Thank you, Mr. Chair.

Our organization represents a variety of companies and individuals involved in exploration and mining in the Northwest Territories and Nunavut. We have over 800 members, from prospectors, junior exploration companies, companies with operating mines, service companies of all kinds, and, increasingly, aboriginal corporations that are participating in the mining industry as never before. Our service company members comprise those engaged in aviation, drilling, trucking, construction, expediting, and catering, as well as many others. Many northerners make their living directly or indirectly from the mining industry.

On behalf of the northern mining industry, I will be speaking against passage of this bill.

The Northwest Territories and Nunavut cover fully one-third of Canada's land mass. The combination of size, rugged geography, high costs, and harsh climate are formidable barriers to development. As a result, we have the most poorly developed infrastructure in Canada. These barriers often limit our options for substantial economic development.

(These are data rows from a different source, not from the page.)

(** [run] of a bind: the first program, then the second on what it
    returned, in the world it left; a panic stops there. *)
Lemma run_bind (b : Backend) {A B : Type} (p : prog A) (f : A -> prog B) :
  forall w,
    run b (p ≫= f) w =
    match returned (run b p w) with
    | Returned a =>
        let r2 := run b (f a) (after (run b p w)) in
        {| returned := returned r2; after := after r2;
           spawned := spawned (run b p w) ++ spawned r2;
           trace := trace (run b p w) ++ trace r2 |}
    | Panicked =>
        {| returned := Panicked; after := after (run b p w);
           spawned := spawned (run b p w); trace := trace (run b p w) |}
    end.
Proof.
  induction p as [A a|A|A X c k IH|A body _ k IH]; intros w.
  - cbn. now destruct (run b (f a) w).
  - reflexivity.
  - change (Call c k ≫= f) with (Call c (fun x => k x ≫= f)).
    rewrite !run_Call. cbn zeta. cbn [returned after spawned trace].
    rewrite IH. now destruct (returned (run b (k (handle b c w).1) (handle b c w).2)).
  - change (Go body k ≫= f) with (Go body (k ≫= f)).
    cbn [run]. cbn [returned after spawned trace].
    rewrite IH. now destruct (returned (run b k w)).
Qed.

Lemma run_perform (b : Backend) {X : Type} (c : call X) (w : World) :
  run b (perform c) w =
  {| returned := Returned (handle b c w).1; after := (handle b c w).2;
     spawned := []; trace := [Entry c (handle b c w).1] |}.
Proof. unfold perform. now rewrite run_Call. Qed.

Today mining is the north's largest industry. When combined with exploration investment, our industry is a $2 billion concern. With new mining development, we foresee mining's value reaching $3 billion annually in the not too distant future. It's the number one employer outside of government, with over 2,500 directly employed at the Northwest Territory's mines alone. Mining represents half of the Northwest Territory's economy, with half of its GDP coming from mining. It is a growing industry in Nunavut, with one producing mine and two more recently getting regulatory approval and soon to be entering the construction stage.

As an important generator of significant jobs and business opportunities, we support the increase of northern and aboriginal benefits. Mining also has the potential to stimulate the development of new infrastructure like roads, ports, and hydro-electric operations which will also benefit the communities of our region. However, an effective labour code will be integral to the mining industry's being able to provide those long-term benefits to northern residents. We are not convinced that the proposed legislation will help us.

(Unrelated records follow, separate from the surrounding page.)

(** X23. A request whose secret header is missing or differs from the
    configured secret is answered with 401 before anything else happens:
    the body is not decoded, no handler runs, the store and the file are
    untouched and no call is made.  A request with the right header and a
    body that decodes runs the dispatcher on the update and, if that
    returns, is answered [{"ok": True}]. *)
Theorem telegram_webhook_checks_secret (secret : string)
    (process_update : Telegram.Update → M unit) (req : Webhook.Request)
    (w : world) :
  (Webhook.secret_token_header req ≠ Some secret →
     run env (Webhook.telegram_webhook secret process_update req) w
     = (Ret (Webhook.Unauthorized "Invalid secret token"), w, []))
  ∧ (∀ update,
       Webhook.secret_token_header req = Some secret →
       Webhook.body req = inr update →
       exec env (Webhook.telegram_webhook secret process_update req) w
       = exec env (process_update update) w
       ∧ trace env (Webhook.telegram_webhook secret process_update req) w
         = trace env (process_update update) w
       ∧ result env (Webhook.telegram_webhook secret process_update req) w
         = match result env (process_update update) w with
           | Ret _ => Ret Webhook.Ok_true
           | Raise e => Raise e
           end).
Proof.
  split.
  - intros Hbad. unfold run, Webhook.telegram_webhook.
    now rewrite bool_decide_false.
  - intros update Hgood Hbody.
    unfold exec, trace, result, run, Webhook.telegram_webhook.
    rewrite bool_decide_true by done. rewrite Hbody. cbn.
    unfold mbind, mret, M_bind, M_ret, bind, ret, lift. cbn.
    destruct (process_update update env w) as [[[[]|e] w'] t]; cbn;
      rewrite ?app_nil_r; done.
Qed.

End Endpoint.

(** * Runs of the properties above *)

Lemma set_pair_frame_witness :
  result quiet (PairBot.get_partner 100)
    (exec quiet (PairBot.set_pair 300 400) paired) = Ret (Some 200).
Proof.
  rewrite (set_pair_frame quiet 300 400 100 paired); [reflexivity | lia | lia].
Defined.

Lemma unlink_frame_witness :
  result quiet (PairBot.get_partner 300)
    (exec quiet (PairBot.unlink 100) (exec quiet (PairBot.set_pair 300 400) paired))
  = Ret (Some 400).
Proof.
  rewrite (unlink_frame quiet 100 300
             (exec quiet (PairBot.set_pair 300 400) paired));
    [reflexivity | lia | discriminate].
Defined.

Lemma unlink_undoes_set_pair_witness :
  _pairs (exec quiet (PairBot.unlink 300)
            (exec quiet (PairBot.set_pair 300 400) paired))
  = _pairs paired.
Proof.
  apply (unlink_undoes_set_pair quiet 300 400 paired);
    [lia | reflexivity | reflexivity].
Defined.

Lemma unlink_either_side_witness :
  _pairs (exec quiet (PairBot.unlink 100) paired)
  = _pairs (exec quiet (PairBot.unlink 200) paired).
Proof.
  apply (unlink_either_side quiet 100 200 paired); reflexivity.
Defined.

Lemma tidy_histories_are_symmetric_witness :
  symmetric quiet (exec quiet (PairBot.set_pair 1 2) fresh).
Proof.
  apply tidy_histories_are_symmetric.
  apply tidy_set_pair; [apply tidy_empty|].
  split; intros c Hc; discriminate Hc.
Defined.

Lemma restart_finds_saved_pairs_witness :
  _pairs (exec quiet PairBot.load_pairs
            (restarted ∅ (exec quiet (perform (SetPair 100 200)) fresh)))
  = _pairs (exec quiet (perform (SetPair 100 200)) fresh).
Proof.
  apply (restart_finds_saved_pairs quiet (SetPair 100 200) fresh ∅).
  reflexivity.
Defined.

Lemma restart_loses_unsaved_change_witness :
  exec hostile PairBot.load_pairs
    (restarted ∅ (exec hostile (perform (SetPair 100 200)) fresh))
  = exec hostile PairBot.load_pairs (restarted ∅ fresh).
Proof.
  apply (restart_loses_unsaved_change hostile (SetPair 100 200) fresh ∅
           Py.OSError).
  reflexivity.
Defined.

Lemma load_pairs_all_or_nothing_witness :
  run quiet PairBot.load_pairs
    (World ∅ (Holds (Py.JObj [("100", Py.JInt 200); ("200", Py.JStr "abc")])))
  = (Ret tt,
     World ∅ (Holds (Py.JObj [("100", Py.JInt 200); ("200", Py.JStr "abc")])),
     [log_exception "Failed to load pairs: %s"]).
Proof.
  apply (load_pairs_all_or_nothing quiet
           (World ∅ (Holds (Py.JObj [("100", Py.JInt 200);
                                     ("200", Py.JStr "abc")])))
           [("100", Py.JInt 200); ("200", Py.JStr "abc")]
           "200" (Py.JStr "abc") Py.ValueError);
    [reflexivity | | reflexivity].
  right. left.
Defined.

(** [/link 200] by 100 on a platform where every call fails, and the same
    command arriving as an edit on a platform where none does. *)
Lemma link_cmd_links_both_ways_witness :
  result hostile (PairBot.get_partner 200)
    (exec hostile (PairBot.link_cmd (human_in 100 1) (link_args "200")) fresh)
  = Ret (Some 100)
  ∧ result quiet (PairBot.link_cmd (edited (human_in 100 1)) (link_args "200"))
      fresh
    = Raise Py.AttributeError
  ∧ result quiet (PairBot.get_partner 200)
      (exec quiet (PairBot.link_cmd (edited (human_in 100 1)) (link_args "200"))
         fresh)
    = Ret (Some 100).
Proof.
  destruct (link_cmd_links_both_ways hostile (human_in 100 1) (link_args "200")
              "200" [] 200 fresh) as (_ & Hback & _);
    [reflexivity | reflexivity | cbn; lia |].
  destruct (link_cmd_links_both_ways quiet (edited (human_in 100 1))
              (link_args "200") "200" [] 200 fresh)
    as (_ & Hback' & _ & Hraise);
    [reflexivity | reflexivity | cbn; lia |].
  split; [exact Hback|]. split; [exact Hraise | exact Hback'].
Defined.

Lemma link_then_relay_both_ways_witness :
  copies (trace hostile (PairBot.relay_messages (human_in 100 9))
            (exec hostile (PairBot.link_cmd (human_in 100 1) (link_args "200"))
               fresh))
  = [(200, 100, 9)].
Proof.
  apply (link_then_relay_both_ways hostile (human_in 100 1) (link_args "200")
           "200" [] 200 (human_in 100 9) fresh);
    [reflexivity | reflexivity | cbn; lia | lia | cbn; lia
     | reflexivity | reflexivity | reflexivity].
Defined.

Lemma unlink_cmd_dissolves_witness :
  trace quiet (PairBot.relay_messages (human_in 200 9))
    (exec quiet (PairBot.unlink_cmd (human_in 100 1)) paired) = [].
Proof.
  apply (unlink_cmd_dissolves quiet (human_in 100 1) 200 (human_in 200 9)
           paired); [reflexivity | lia | right; reflexivity].
Defined.

Lemma unlink_cmd_without_partner_witness :
  _pairs (exec quiet (PairBot.unlink_cmd (human_in 300 1)) paired)
  = _pairs paired.
Proof.
  apply (unlink_cmd_without_partner quiet (human_in 300 1) paired).
  reflexivity.
Defined.

Lemma start_cmd_reports_relay_status_witness :
  exec quiet (PairBot.start_cmd (human_in 100 1)) paired = paired.
Proof.
  apply (start_cmd_reports_relay_status quiet (human_in 100 1)
           (human_in 100 2) paired); reflexivity.
Defined.

Lemma myid_then_link_witness :
  result quiet (PairBot.get_partner 100)
    (exec quiet (PairBot.link_cmd (human_in 100 1)
                   {| Telegram.args := [Py.str 200] |}) fresh)
  = Ret (Some 200).
Proof.
  apply (myid_then_link quiet (human_in 100 1) (human_in 200 2) [] fresh);
    [cbn; lia | reflexivity].
Defined.

Lemma handlers_never_pair_with_self_witness :
  no_self_pairing quiet
    (invoke_all quiet
       [on_link (human_in 100 1) (link_args "200");
        on_link (human_in 100 2) (link_args "100");
        on_message (human_in 200 3);
        on_unlink (human_in 200 4)]
       fresh).
Proof.
  apply handlers_never_pair_with_self.
  intros a Ha. rewrite get_partner_result in Ha. cbn in Ha.
  rewrite lookup_empty in Ha. discriminate Ha.
Defined.

Lemma forward_bot_started_witness :
  ForwardBot.TARGET_CHAT_ID (ForwardBotSetup.routing example_settings) ≠ 0
  ∧ ForwardBotSetup.BOT_TOKEN example_settings ≠ "".
Proof.
  destruct (forward_bot_started AsciiInt.int_of_str example_environ
              example_settings)
    as (Htarget & _ & _ & Htoken & _); [vm_compute; reflexivity|].
  split; [exact Htarget | exact Htoken].
Defined.

Lemma telegram_webhook_checks_secret_witness :
  run quiet (Webhook.telegram_webhook "s3cret" PairBot.relay_messages
               bad_request) paired
  = (Ret (Webhook.Unauthorized "Invalid secret token"), paired, [])
  ∧ trace quiet (Webhook.telegram_webhook "s3cret" PairBot.relay_messages
                   good_request) paired
    = [copy_message 100 200 7].
Proof.
  split.
  - apply (telegram_webhook_checks_secret quiet "s3cret"
             PairBot.relay_messages bad_request paired).
    discriminate.
  - destruct (telegram_webhook_checks_secret quiet "s3cret"
                PairBot.relay_messages good_request paired) as [_ Hgood].
    destruct (Hgood (human_in 200 7) eq_refl eq_refl) as (_ & Htrace & _).
    rewrite Htrace. reflexivity.
Defined.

We know there are some who would raise the Northwest Territories giant mine strike as a prime justification for anti-replacement-worker legislation. To do so would be to overly simplify the complicated conditions surrounding that strike. No official inquiry has been held to determine what initiated the strike and the resulting actions taken by both the employer and the union. This is unfortunate, as from our perspective a secret ballot vote may have reversed the outcome, as would have earlier forced mediation. Our position on restricting the use of replacement workers has nothing to do with that unfortunate piece of history.

The reality of northern mining today is that new mines are located in very remote parts of our country, accessible only with difficulty. New mines are stand-alone camps with workers commuting by air for variable work schedules. The mines generate their own electricity, operate all their own municipal-type services, and are serviced by difficult seasonal transportation links. Our new diamond mines are serviced by an eight- to twelve-week ice road. This ice road is built annually and operated for that very short period. It crosses over 700 kilometres of frozen lakes and tundra. In comparison, Calgary to Regina is 763 kilometres; Toronto to Quebec City is 792 kilometres. This road is built and maintained at the mine's expense.

The stand-alone remote nature of the northern mines means they must transport over this very short period and long distance an entire year's supply of such items as fuel, both for operations and power generation; explosives; steel; cement; truck tires; and other essential supplies, which then must be stored on-site. This year the operating mines alone plan to ship over 10,500 truckloads of materials and supplies north during this short season.

Previously our mines in the high Arctic were serviced by ice-breaking cargo ships with about a five-month shipping window. New mines planned for Nunavut will need sea-lift or barge resupply during the short shipping window. These mines are and will be particularly vulnerable to work stoppages during the short seasonal shipping windows.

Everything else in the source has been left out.